I should probably turn this into a proper minor mode, but for now this seems to work well.

16 comments:

vinhdizzo said...
This comment has been removed by the author.
Oscar said...

Using Emacs 23.1 on Windows XP and your above code, my block-cursors are transparent with a colored border (ie, when the block is supposed to be red, it becomes a white block with red borders) - why is that? :(

Anyone else experiencing the same issue?

Anonymous said...

What window theme is this? It looks very nice and clean

Tassilo said...

Hey, nice! Now I change the cursor type depending if a region is active. If so, I like the bar cursor better than the box one.

Here's the code:


(defun th-activate-mark-init ()
(setq cursor-type 'bar))
(add-hook 'activate-mark-hook 'th-activate-mark-init)

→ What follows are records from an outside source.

Lemma initial_slashes_join root n :
  valid_name n = true ->
  initial_slashes (join root n) = initial_slashes root.
Proof.
  intros Hn. rewrite join_valid by done.
  destruct (valid_name_head _ Hn) as (d & n' & -> & Hd).
  destruct root as [|c1 [|c2 [|c3 r]]].
  - unfold initial_slashes. simpl. by rewrite Hd.
  - unfold initial_slashes. simpl.
    destruct (Ascii.eqb c1 "/") eqn:E1; simpl;
      rewrite ?str_app_cons, ?str_app_nil_l; simpl; rewrite ?E1, ?Hd; done.
  - unfold initial_slashes. simpl.
    destruct (Ascii.eqb c1 "/") eqn:E1, (Ascii.eqb c2 "/") eqn:E2; simpl;
      rewrite ?str_app_cons, ?str_app_nil_l; simpl; rewrite ?E1, ?E2, ?Hd; done.
  - unfold initial_slashes.
    destruct (_ || _); rewrite !startswith_app_l; simpl; try done; lia.
Qed.

Lemma split_snoc_exists c s : exists l z, Py.split c s = l ++ [z].
Proof.
  pose proof (split_not_nil c s) as H.
  destruct (Py.split c s) as [|x l] using rev_ind; [done|]. eauto.
Qed.

(** Joining a listed name onto a directory path adds one component; a
    trailing separator of the directory path is used up. *)
Lemma split_join_name root n :
  valid_name n = true ->
  exists l z, Py.split "/" root = l ++ [z] /\
    ((z = "" /\ Py.split "/" (join root n) = l ++ [n]) \/
     Py.split "/" (join root n) = l ++ [z; n]).
Proof.
  intros Hn. rewrite join_valid by done.
  pose proof Hn as (_ & _ & _ & Hc)%valid_name_spec.
  destruct (String.eqb_spec root "") as [->|Hr]; simpl orb.
  { exists [], "". split; [done|]. left. split; [done|].
    rewrite str_app_nil_l. by apply split_word. }
  destruct (Py.endswith root "/") eqn:E.
  - apply endswith_sep in E as [r ->].
    destruct (split_snoc_exists "/" r) as (l & z & Hl).
    exists (l ++ [z]), "". split.
    + rewrite split_app, Hl. simpl. rewrite removelast_last, last_snoc.
      simpl. by rewrite str_app_nil_r, <- List.app_assoc.
    + left. split; [done|].
      rewrite str_app_assoc, split_app.
      change (Py.split "/" ("/" +:+ n)) with ("" :: Py.split "/" n).
      rewrite (split_word _ _ Hc), Hl, removelast_last, last_snoc. simpl.
      by rewrite str_app_nil_r, <- List.app_assoc.
  - destruct (split_snoc_exists "/" root) as (l & z & Hl).
    exists l, z. split; [done|]. right.
    rewrite split_app.
    change (Py.split "/" ("/" +:+ n)) with ("" :: Py.split "/" n).
    rewrite (split_word _ _ Hc), Hl, removelast_last, last_snoc. simpl.
    by rewrite str_app_nil_r.
Qed.

Lemma normpath_comps_join root n :
  valid_name n = true ->
  normpath_comps (join root n) = normpath_comps root ++ [n].
Proof.
  intros Hn. unfold normpath_comps. rewrite initial_slashes_join by done.
  destruct (split_join_name root n Hn) as (l & z & -> & [[-> ->]| ->]).
  - rewrite !fold_left_app. simpl. by rewrite normpath_step_valid.
  - change [z; n] with ([z] ++ [n]). rewrite List.app_assoc.
    rewrite (fold_left_app _ (l ++ [z])). simpl.
    by rewrite normpath_step_valid.
Qed.
Definition searchTags (task : Task.t) (queryTokens : list string)
  (query : string) (tags : list Tag.t) : list SearchMatch :=
  flat_map
    (fun tagId =>
       match find (fun t => String.eqb (Tag.id t) tagId) tags with
       | Some tag =>
           pushMatch "tag" (Tag.name tag) FIELD_WEIGHTS.tag queryTokens query
       | None => []
       end)
    (or_default (Task.tags task) []).

Definition searchSubtasks (task : Task.t) (queryTokens : list string)
  (query : string) : list SearchMatch :=
  flat_map
    (fun subtask =>
       pushMatch "subtask" (Subtask.title subtask) FIELD_WEIGHTS.subtask
         queryTokens query)
    (or_default (Task.subtasks task) []).

Definition searchNotes (task : Task.t) (queryTokens : list string)
  (query : string) : list SearchMatch :=
  flat_map
    (fun note =>
       pushMatch "note" (SubNote.content note) FIELD_WEIGHTS.note
         queryTokens query)
    (Task.notes task).

Definition searchAttachments (task : Task.t) (queryTokens : list string)
  (query : string) : list SearchMatch :=
  flat_map
    (fun attachment =>
       pushMatch "attachment" (Attachment.name attachment)
         FIELD_WEIGHTS.attachment queryTokens query
       ++ match Attachment.type attachment with
          | link =>
              pushMatch "attachment" (Attachment.url attachment)
                (FIELD_WEIGHTS.attachment / 2) queryTokens query
          | _ => []
          end)
    (or_default (Task.attachments task) []).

(defun th-deactivate-mark-init ()
(setq cursor-type 'box))
(add-hook 'deactivate-mark-hook 'th-deactivate-mark-init)

Anonymous said...

Cool ideas! I think, I'll stick with a red bar in default mode.

@oscar: replacing 'block by 'box in the code works for me. I'm using the same version of emacs - maybe they changed the naming.

djcb said...

@Oscar, @lifealgorithms: arghh... my usual last-minute error... indeed 'block should be 'box

@Anonymous: it's the 'New Wave' theme.

Pete said...

I like it. It's part of my .emacs file now.

vinhdizzo said...

this is indeed nice -- visualization communication of the editing mode.

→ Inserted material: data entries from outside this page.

Lemma prepare_github X Q :
  Whatwg.remove_tab_newline
    (Whatwg.strip_c0_space (trim ("https://github.com/" ++ X ++ String slash Q)))
  = "https://github.com/" ++ Whatwg.remove_tab_newline X
      ++ String slash (Whatwg.remove_tab_newline (drop_end Q)).
Proof.
  unfold trim.
  change (trimStart ("https://github.com/" ++ X ++ String slash Q))
    with (("https://github.com/" ++ X) ++ String slash Q).
  rewrite trimEnd_after_slash.
  change (("https://github.com/" ++ X) ++ String slash (trimEnd Q))
    with (String "h" (("ttps://github.com/" ++ X) ++ String slash (trimEnd Q))).
  rewrite strip_c0_after_slash by done.
  change (String "h" (("ttps://github.com/" ++ X) ++ String slash (drop_end Q)))
    with ("https://github.com/" ++ (X ++ String slash (drop_end Q))).
  rewrite !remove_tab_newline_append. reflexivity.
Qed.

Lemma prepare_raw X Q :
  Whatwg.remove_tab_newline
    (Whatwg.strip_c0_space (trim ("https://raw.githubusercontent.com/" ++ X ++ String slash Q)))
  = "https://raw.githubusercontent.com/" ++ Whatwg.remove_tab_newline X
      ++ String slash (Whatwg.remove_tab_newline (drop_end Q)).
Proof.
  unfold trim.
  change (trimStart ("https://raw.githubusercontent.com/" ++ X ++ String slash Q))
    with (("https://raw.githubusercontent.com/" ++ X) ++ String slash Q).
  rewrite trimEnd_after_slash.
  change (("https://raw.githubusercontent.com/" ++ X) ++ String slash (trimEnd Q))
    with (String "h" (("ttps://raw.githubusercontent.com/" ++ X) ++ String slash (trimEnd Q))).
  rewrite strip_c0_after_slash by done.
  change (String "h" (("ttps://raw.githubusercontent.com/" ++ X) ++ String slash (drop_end Q)))
    with ("https://raw.githubusercontent.com/" ++ (X ++ String slash (drop_end Q))).
  rewrite !remove_tab_newline_append. reflexivity.
Qed.

(** The blob form, read by the constructor: the two names, [blob], and
    what is left of branch and path. *)
Lemma read_blob_form o r q path :
  plain_name o = true → plain_name r = true →
  read_below [] EmptyString (Whatwg.remove_tab_newline (drop_end q)) = Some path →
  strip_query_and_hash Whatwg.newURL
    (trim ("https://github.com/" ++ (o ++ String slash (r ++ "/blob")) ++ String slash q))
  = "https://github.com/"
      ++ (url_encode (Whatwg.remove_tab_newline o)
            ++ String slash (url_encode (Whatwg.remove_tab_newline r)
                 ++ String slash ("blob" ++ Whatwg.serialize path))).
Proof.
  intros Ho Hr Hq. unfold strip_query_and_hash, Whatwg.newURL.
  rewrite prepare_github.
  repeat first [rewrite remove_tab_newline_append | rewrite remove_tab_newline_slash].
  change (Whatwg.remove_tab_newline "/blob") with (String slash "blob").
  simpl.
  repeat (rewrite append_assoc; cbn [String.append]).
  rewrite (path_state_plain _ _ _ Ho).
  rewrite (path_state_plain _ _ _ Hr).
  change (Whatwg.path_state ?p EmptyString (String "b" (String "l" (String "o" (String "b"
            (String slash ?rest))))))
    with (Whatwg.path_state ("blob" :: p) EmptyString rest).
  rewrite (read_below_after _ _ _ Hq).
  rewrite serialize_app. cbn [Whatwg.serialize]. simpl.
  by rewrite !append_assoc.
Qed.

i'm on mac os x with emacs 23.1 built from source. do u guys have this issue after using djcb's code?

hold C-n or down. the cursor doesn't move down slowly (u can't see it go line by line). u see it flashing at one line, then skip MULTIPLE LINES. this is so unappealing to my eyes that i had to remove this feature.

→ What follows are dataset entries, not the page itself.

(** * The API request-signing gate of aeternis_be

    A shallow embedding of [security/models.py], [security/services.py] and
    [security/middleware.py], and the properties of the gate stated over it.

    Conventions.
    - A Python [str] is a [string]: one [ascii] per code point.  Header
      values reach the application decoded as latin-1, so every code point
      of a header fits in one [ascii]; a character is ASCII when its code is
      below 128.
    - A [datetime] is a [Z]: microseconds since the epoch.
    - The two tables are finite maps keyed by their unique column; the cache
      is a finite map from keys to entries with an expiry instant.
    - An exception is a value [exn]; code that can raise returns an
      [outcome]; code that reads or writes the tables or the cache is a
      function of the [store].
    - A call reads the clock once: [now] is the instant of the call.
    - The length limits of the columns depend on the database and are left
      out; so is logging. *)

From Stdlib Require Import ZArith String Ascii List Bool Lia.
From stdpp Require Import base option gmap strings pretty.

Import ListNotations.
Local Open Scope string_scope.
Local Open Scope Z_scope.
Local Open Scope list_scope.

(** ** Python values *)

Module Py.

Definition chr (n : nat) : ascii := ascii_of_nat n.
Definition ord (c : ascii) : Z := Z.of_nat (nat_of_ascii c).

(** [c.isascii()] and [s.isascii()]. *)
Definition char_isascii (c : ascii) : bool := ord c <? 128.

Fixpoint isascii (s : string) : bool :=
  match s with
  | EmptyString => true
  | String c s' => char_isascii c && isascii s'
  end.

(** Truth value of a [str], and of the result of [dict.get]. *)
Definition truthy (s : string) : bool :=
  match s with EmptyString => false | _ => true end.

Definition truthy_opt (o : option string) : bool :=
  match o with Some s => truthy s | None => false end.

(** Truth value of what [cache.get] returns: a stored flag or [None]. *)
Definition truthy_obj (o : option bool) : bool :=
  match o with Some b => b | None => false end.

(** The value of a header that is known to be present. *)
Definition the (o : option string) : string :=
  match o with Some s => s | None => EmptyString end.

(** [a or b] on strings, where [a] may be [None]. *)
Definition or_else (a : option string) (b : string) : string :=
  match a with
  | Some s => if truthy s then s else b
  | None => b
  end.

(** [s.startswith(p)]. *)
Definition startswith (s p : string) : bool := String.prefix p s.

(** [sub in s]. *)
Fixpoint contains (sub s : string) : bool :=
  String.prefix sub s
  || match s with
     | EmptyString => false
     | String _ s' => contains sub s'
     end.

(** [s.rstrip('/')]. *)
Fixpoint rstrip_slash (s : string) : string :=
  match s with
  | EmptyString => EmptyString
  | String c s' =>
      match rstrip_slash s' with
      | EmptyString => if Ascii.eqb c "/" then EmptyString else String c EmptyString
      | r => String c r
      end
  end.

(** [x in l] for a list of strings. *)
Definition str_in (x : string) (l : list string) : bool :=
  existsb (String.eqb x) l.

(** [str(n)] for an [int]. *)
Definition str_of_int (n : Z) : string := pretty n.

(** *** [int(s)]

    The characters that [int] skips around the number: the C locale's
    white space and, past ASCII, the two latin-1 code points that Python
    counts as spaces (NEL and the no-break space). *)
Definition is_space (c : ascii) : bool :=
  let n := ord c in
  ((9 <=? n) && (n <=? 13)) || (n =? 32) || (n =? 133) || (n =? 160).

Definition digit_value (c : ascii) : option Z :=
  let n := ord c in
  if (48 <=? n) && (n <=? 57) then Some (n - 48) else None.

Fixpoint lstrip_space (s : string) : string :=
  match s with
  | String c s' => if is_space c then lstrip_space s' else s
  | EmptyString => EmptyString
  end.

Fixpoint all_space (s : string) : bool :=
  match s with
  | EmptyString => true
  | String c s' => is_space c && all_space s'
  end.

(** The digits after the first one: each is a digit, or one underscore
    followed by a digit; what follows the number is white space only. *)
Fixpoint int_digits (acc : Z) (s : string) : option Z :=
  match s with
  | EmptyString => Some acc
  | String c s' =>
      match digit_value c with
      | Some d => int_digits (10 * acc + d) s'
      | None =>
          if Ascii.eqb c "_" then
            match s' with
            | String c' s'' =>
                match digit_value c' with
                | Some d => int_digits (10 * acc + d) s''
                | None => None
                end
            | EmptyString => None
            end
          else if all_space s then Some acc else None
      end
  end.

Definition int_unsigned (s : string) : option Z :=
  match s with
  | String c s' =>
      match digit_value c with
      | Some d => int_digits d s'
      | None => None
      end
  | EmptyString => None
  end.

(** [int(s)] in base ten; [None] stands for [ValueError]. *)
Definition int_of_str (s : string) : option Z :=
  match lstrip_space s with
  | String "+" s' => int_unsigned s'
  | String "-" s' => Z.opp <$> int_unsigned s'
  | s' => int_unsigned s'
  end.

(** *** [str.encode('utf-8')] for code points below 256 *)
Definition utf8_char (c : ascii) : list Z :=
  let n := ord c in
  if n <? 128 then [n]
  else [Z.lor 192 (Z.shiftr n 6); Z.lor 128 (Z.land n 63)].

Fixpoint encode_utf8 (s : string) : list Z :=
  match s with
  | EmptyString => []
  | String c s' => utf8_char c ++ encode_utf8 s'
  end.

(** The bytes of a [bytes] object held as a [string]. *)
Fixpoint bytes_of (s : string) : list Z :=
  match s with
  | EmptyString => []
  | String c s' => ord c :: bytes_of s'
  end.

End Py.

(** ** [hashlib.sha256] and [hmac] *)

Module Sha256.

Definition w32 (x : Z) : Z := x mod 4294967296.

Definition add32 (x y : Z) : Z := w32 (x + y).

Definition rotr (n x : Z) : Z :=
  Z.lor (Z.shiftr x n) (w32 (Z.shiftl x (32 - n))).

Definition not32 (x : Z) : Z := Z.lxor x 4294967295.

Definition Ch (x y z : Z) : Z :=
  Z.lxor (Z.land x y) (Z.land (not32 x) z).

Definition Maj (x y z : Z) : Z :=
  Z.lxor (Z.lxor (Z.land x y) (Z.land x z)) (Z.land y z).

Definition Sigma0 (x : Z) : Z :=
  Z.lxor (Z.lxor (rotr 2 x) (rotr 13 x)) (rotr 22 x).

Definition Sigma1 (x : Z) : Z :=
  Z.lxor (Z.lxor (rotr 6 x) (rotr 11 x)) (rotr 25 x).

Definition sigma0 (x : Z) : Z :=
  Z.lxor (Z.lxor (rotr 7 x) (rotr 18 x)) (Z.shiftr x 3).

Definition sigma1 (x : Z) : Z :=
  Z.lxor (Z.lxor (rotr 17 x) (rotr 19 x)) (Z.shiftr x 10).

(** The first [n] primes, by trial division. *)
Fixpoint primes_from (fuel n : nat) (candidate : Z) (found : list Z)
    : list Z :=
  match fuel, n with
  | S fuel', S n' =>
      if forallb (fun p => negb (candidate mod p =? 0)) found
      then primes_from fuel' n' (candidate + 1) (candidate :: found)
      else primes_from fuel' n (candidate + 1) found
  | _, _ => rev found
  end.

Definition primes (n : nat) : list Z := primes_from 400 n 2 [].

(** The largest [r] below [2 ^ bits] with [r ^ k <= x], bit by bit. *)
Fixpoint root_bits (k : Z) (bits : nat) (x r : Z) : Z :=
  match bits with
  | O => r
  | S b =>
      let r' := r + 2 ^ Z.of_nat b in
      root_bits k b x (if r' ^ k <=? x then r' else r)
  end.

(** The first 32 bits of the fractional part of the [k]-th root of [p]. *)
Definition root_fraction (k p : Z) : Z :=
  w32 (root_bits k 40 (p * 2 ^ (32 * k)) 0).

(** The round constants: from the cube roots of the first 64 primes. *)
Definition K : list Z :=
  Eval vm_compute in map (root_fraction 3) (primes 64).

(** The initial hash value: from the square roots of the first 8 primes. *)
Definition H0 : list Z :=
  Eval vm_compute in map (root_fraction 2) (primes 8).

(** Big-endian bytes of a number, [n] of them. *)
Fixpoint be_bytes (n : nat) (x : Z) : list Z :=
  match n with
  | O => []
  | S n' => Z.land (Z.shiftr x (8 * Z.of_nat n')) 255 :: be_bytes n' x
  end.

(** The message, the byte 0x80, zeros up to 56 modulo 64, and the length in
    bits on eight bytes. *)
Definition pad (msg : list Z) : list Z :=
  let len := Z.of_nat (length msg) in
  let zeros := Z.to_nat ((55 - len) mod 64) in
  msg ++ [128] ++ repeat 0 zeros ++ be_bytes 8 (8 * len).

Fixpoint words (n : nat) (bs : list Z) : list Z :=
  match n, bs with
  | S n', b0 :: b1 :: b2 :: b3 :: bs' =>
      (Z.shiftl b0 24 + Z.shiftl b1 16 + Z.shiftl b2 8 + b3) :: words n' bs'
  | _, _ => []
  end.

Definition at_ (l : list Z) (i : nat) : Z := nth i l 0.

(** The message schedule: [win] holds the last sixteen words. *)
Fixpoint schedule (n : nat) (win : list Z) : list Z :=
  match n with
  | O => []
  | S n' =>
      let w := add32 (add32 (sigma1 (at_ win 14)) (at_ win 9))
                     (add32 (sigma0 (at_ win 1)) (at_ win 0)) in
      w :: schedule n' (tl win ++ [w])
  end.

Definition round (st : list Z) (kw : Z * Z) : list Z :=
  let a := at_ st 0 in let b := at_ st 1 in
  let c := at_ st 2 in let d := at_ st 3 in
  let e := at_ st 4 in let f := at_ st 5 in
  let g := at_ st 6 in let h := at_ st 7 in
  let t1 := add32 (add32 (add32 h (Sigma1 e)) (add32 (Ch e f g) (fst kw)))
                  (snd kw) in
  let t2 := add32 (Sigma0 a) (Maj a b c) in
  [add32 t1 t2; a; b; c; add32 d t1; e; f; g].

Definition compress (h : list Z) (block : list Z) : list Z :=
  let w16 := words 16 block in
  let w := w16 ++ schedule 48 w16 in
  let st := fold_left round (combine K w) h in
  map (fun p => add32 (fst p) (snd p)) (combine h st).

Fixpoint blocks (n : nat) (h : list Z) (bs : list Z) : list Z :=
  match n with
  | O => h
  | S n' => blocks n' (compress h (firstn 64 bs)) (skipn 64 bs)
  end.

(** [hashlib.sha256(msg).digest()]. *)
Definition digest (msg : list Z) : list Z :=
  let p := pad msg in
  let h := blocks (Nat.div (length p) 64) H0 p in
  flat_map (be_bytes 4) h.

Definition hex_digit (d : Z) : ascii :=
  nth (Z.to_nat d)
      (list_ascii_of_string "0123456789abcdef") "f"%char.

Fixpoint hex (bs : list Z) : string :=
  match bs with
  | [] => EmptyString
  | b :: bs' =>
      String (hex_digit (Z.shiftr b 4 mod 16))
             (String (hex_digit (b mod 16)) (hex bs'))
  end.

(** [hashlib.sha256(msg).hexdigest()]. *)
Definition hexdigest (msg : list Z) : string := hex (digest msg).

(** [hmac.new(key, msg, hashlib.sha256).digest()]. *)
Definition hmac (key msg : list Z) : list Z :=
  let k0 := if (64 <? length key)%nat then digest key else key in
  let k := k0 ++ repeat 0 (64 - length k0) in
  let ipad := map (Z.lxor 54) k in
  let opad := map (Z.lxor 92) k in
  digest (opad ++ digest (ipad ++ msg)).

can u guys replicate this? thanks.

djcb said...

@vinhdizzo: if you see the code on emacswiki (linked in the article), the snippet there actually caches the current color (ie., only set it if it has changed). I found that unnecessary, (C-n is smooth here) but maybe it's still needed on MacOS?

vinhdizzo said...

@djcb i think all those conditionals is causing the slowness in the cursor for me. following your advice to the emacswiki page, i modified the code a little to change cursor-type (don't care about color, i care about type) for anyone that is interested:

(defvar hcz-set-cursor-type-type t)
(defvar hcz-set-cursor-type-buffer t)
(defun hcz-set-cursor-type-according-to-mode ()
"change cursor type according to some minor modes."
;; set-cursor-color is somewhat costly, so we only call it when needed:
;; setq cursor-type is somewhat costly, so we only call it when needed:
(let ((type
(if buffer-read-only 'hbar
(if overwrite-mode 'hollow
'box))))
(unless (and
(string= type hcz-set-cursor-type-type)
(string= (buffer-name) hcz-set-cursor-type-buffer))
;;(set-cursor-color (setq hcz-set-cursor-color-color color))
(setq cursor-type (setq hcz-set-cursor-type-type type))
(setq hcz-set-cursor-type-buffer (buffer-name)))
)
)
(add-hook 'post-command-hook 'hcz-set-cursor-type-according-to-mode)

djcb said...

@vinhdizzo: ah, does this make things faster for you? I couldn't see any noticeable difference.

vinhdizzo said...

@djcb yes, it takes away that slowness / not smooth part in your code. could be a mac os x thing then...no idea.

sinewalker said...

Hi, I'm trying out Emacs 24 early release (Windows build from Google Code - http://code.google.com/p/emacs-for-windows/updates/list ). It's using the hbar cursor shape and it seems I can't get back to block/hollow no matter what I try.

I find the X11 style block/hollow to be much easier to see and read than the little bar, so I'd like to get the block back. I even tried this code but it's not having any effect.

Has anyone played with this yet? Should I report a bug or is it a feature?

sinewalker said...

actually, just tried in Emacs 23.3.1 for Windows and it doesn't work there either. So must be something weird in my setups. Never mind...

Farmario said...

when i use this, follow-mode doesn't work anymore, i can't understand why, any suggestion?
(emacs 24)

Edgar Thier said...

What about C-x C-+ ? Per default it is bound to text-scale-adjust which apparently does exactly what you want.